YEMAD Başkanı Dr. Umut Altunç ile Veteriner Hekim Can Özgen imzasıyla yayımlanan basın açıklamasında, “hastalıkla mücadele çalışmalarına gerekli kaynağın ayrılması, sağlık çalışanları ve üreticilerine gerekli eğitimlerin verilmesi ve Avrupa Birliği yönetmelikleri gereği çağdaş yöntemlerle Brucella mücadelesine geçilmesi” gerektiği belirtildi.
Brucella’nın yenilen etle insanlara bulaşma durumunun son derece nadir olduğunu belirten Altunç ve Özgen, dalak, karaciğer gibi organların yenmesinin ve pastörize edilmemiş süt ve süt ürünlerinin insanlara bulaşmada en büyük faktör olduğunu bildirdi.
Brucella hastalığıyla ilgili bilgiler verilen açıklamada, korunma yöntemleri hakkında bilinmeyen veya yanlış bilinen bazı noktalara açıklık getirildi ve yetkililerin alması gereken önlemler belirtildi.
4 TİPİ VAR
“Brucella zoonoz”un, hayvanlardan bulaşan bir hastalık olduğu ve kamu sağlığı açısından ciddi bir sorun yarattığı kaydedilen açıklamada, hastalığın 4 tipinin bilindiği ve bunların
“Brucella Abortus (Sığır tipi), Brucella Melitensis (koyun-keçi tipi), Brucella Suis (deniz tipi), Brucella Canis (köpek tipi)” olduğu anlatıldı.
YEMAD açıklamasında, Brucella’nın koyun-keçi tipinin ülkede günlük yaşantıda en sık sorunlarıyla karşılaşılan tip olduğu belirtilerek, hastalık mikrobunun hayvan ve insan vücudundan yok edilmesinin uzun süreli ve çoklu antibiyotik tedavisi gerektirdiği ve sonuçların her zaman yüz güldürücü olmayabildiği kaydedildi
“MÜCADELENİN ANA NOKTASI KORUYUCU ÖNLEMLER”
Hayvanlarda ekonomik nedenlerin yanı sıra taşıyıcılığın da önlenebilmesi amacıyla tedavi önerilmediği belirtilen açıklamada, hayvanlarda Brucella ile mücadelenin ana noktasının koruyucu önlemler almak olduğu vurgulandı ve şu bilgiler verildi:
“Brucella’nın dünyadaki en güncel kontrolü, genel hijyenik tedbirlerin uygulanması, karantina uygulamaları, enfekte hayvanların sürülerden çıkartılması ve aşılama yöntemleri ile yapılmaktadır.
İnsanlara bulaşma konusunda hayvanlarla uğraşan hayvan bakıcıları, mezbaha çalışanları, veteriner hekimler ve laboratuar personeli en büyük risk grubundadırlar. İnsanlara yenilen et ile bulaşma durumu son derece nadirdir çünkü Brucella mikrobu genellikle etlerde bulunmamaktadır ve hayvan kesildikten 24 saat sonra +4 derecedeki buzdolaplarında bekletildiği takdirde inaktif (zararsız) bir hal alır.

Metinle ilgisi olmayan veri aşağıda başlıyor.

(** Assignments to attributes. *)
Definition n_set_children d (n : MambaNode) :=
  MkMNode d (n_parent n) (n_key n) (n_value n) (mamba_value n) (mamba_host_value n) (full_lock_ref n)
    (mamba_lock_ref n) (n_access n) (n_hits n) (n_host_ref n) (host_mamba_ref_counter n) (n_host_value n)
    (n_hash n) (prev n) (next n) (mamba_prev n) (mamba_next n).
(** [n.parent = p; n.key = k; n.value = v] *)
Definition n_set_place p k v (n : MambaNode) :=
  MkMNode (n_children n) p k v (mamba_value n) (mamba_host_value n) (full_lock_ref n) (mamba_lock_ref n)
    (n_access n) (n_hits n) (n_host_ref n) (host_mamba_ref_counter n) (n_host_value n) (n_hash n)
    (prev n) (next n) (mamba_prev n) (mamba_next n).
Definition n_set_mamba mv (n : MambaNode) :=
  MkMNode (n_children n) (n_parent n) (n_key n) (n_value n) mv (mamba_host_value n) (full_lock_ref n)
    (mamba_lock_ref n) (n_access n) (n_hits n) (n_host_ref n) (host_mamba_ref_counter n) (n_host_value n)
    (n_hash n) (prev n) (next n) (mamba_prev n) (mamba_next n).
Definition n_set_locks zf zm (n : MambaNode) :=
  MkMNode (n_children n) (n_parent n) (n_key n) (n_value n) (mamba_value n) (mamba_host_value n) zf zm
    (n_access n) (n_hits n) (n_host_ref n) (host_mamba_ref_counter n) (n_host_value n) (n_hash n)
    (prev n) (next n) (mamba_prev n) (mamba_next n).
Definition n_set_access t (n : MambaNode) :=
  MkMNode (n_children n) (n_parent n) (n_key n) (n_value n) (mamba_value n) (mamba_host_value n)
    (full_lock_ref n) (mamba_lock_ref n) t (n_hits n) (n_host_ref n) (host_mamba_ref_counter n)
    (n_host_value n) (n_hash n) (prev n) (next n) (mamba_prev n) (mamba_next n).
Definition n_set_host_refs zf zm (n : MambaNode) :=
  MkMNode (n_children n) (n_parent n) (n_key n) (n_value n) (mamba_value n) (mamba_host_value n)
    (full_lock_ref n) (mamba_lock_ref n) (n_access n) (n_hits n) zf zm (n_host_value n) (n_hash n)
    (prev n) (next n) (mamba_prev n) (mamba_next n).
Definition n_set_hash hv (n : MambaNode) :=
  MkMNode (n_children n) (n_parent n) (n_key n) (n_value n) (mamba_value n) (mamba_host_value n)
    (full_lock_ref n) (mamba_lock_ref n) (n_access n) (n_hits n) (n_host_ref n) (host_mamba_ref_counter n)
    (n_host_value n) hv (prev n) (next n) (mamba_prev n) (mamba_next n).

(** The links of the list a flag stands for. *)
Definition get_prv (mamba : bool) (n : MambaNode) : option nat := if mamba then mamba_prev n else prev n.
Definition get_nxt (mamba : bool) (n : MambaNode) : option nat := if mamba then mamba_next n else next n.
Definition get_lock (mamba : bool) (n : MambaNode) : Z := if mamba then mamba_lock_ref n else full_lock_ref n.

Dalak ve karaciğer gibi hayvan organlarının yenmesi ise insanlara bulaşma açısından etlere nazaran daha yüksek bir risk faktörü oluşturur.
PASTÖRİZE EDİLMEYEN SÜTLER RİSK
İnsanlara bulaşmada en büyük faktör pastörize edilmeden hazırlanan süt ve süt ürünleridir. Pastörize edilmeden yapılan tereyağında 142 gün, taze ve beyaz peynirde ise yaklaşık 45 gün boyunca Brucella mikrobuna rastlanabilir. Bu nedenle halkımızın Brucella’dan korunmak amacıyla etlerden fazla pastörize edilmemiş süt ürünlerinin kullanımına dikkat etmeleri gerekmektedir. Uygun olmayan ortamlarda kaynatılmış sütlerin hiçbir zaman pastörizasyon işleminin yerini tutmadığı unutulmamalıdır.”
YEMAD açıklamasında, hastalıkla mücadele için ileriye dönük sağlık politikaları oluşturmanın şart olduğu vurgulanarak, Türkiye’de Tarım Bakanlığı’na bağlı veteriner hekimlerin eğitimi ve aşı üretimi amacıyla ABD’deki ilgili kurum ile yaklaşık 2 milyon dolar tutarında bir anlaşma imzalandığı belirtilerek, benzer çalışmaların KKTC’de de yapılması ve gerekli kaynakların ayrılması istendi.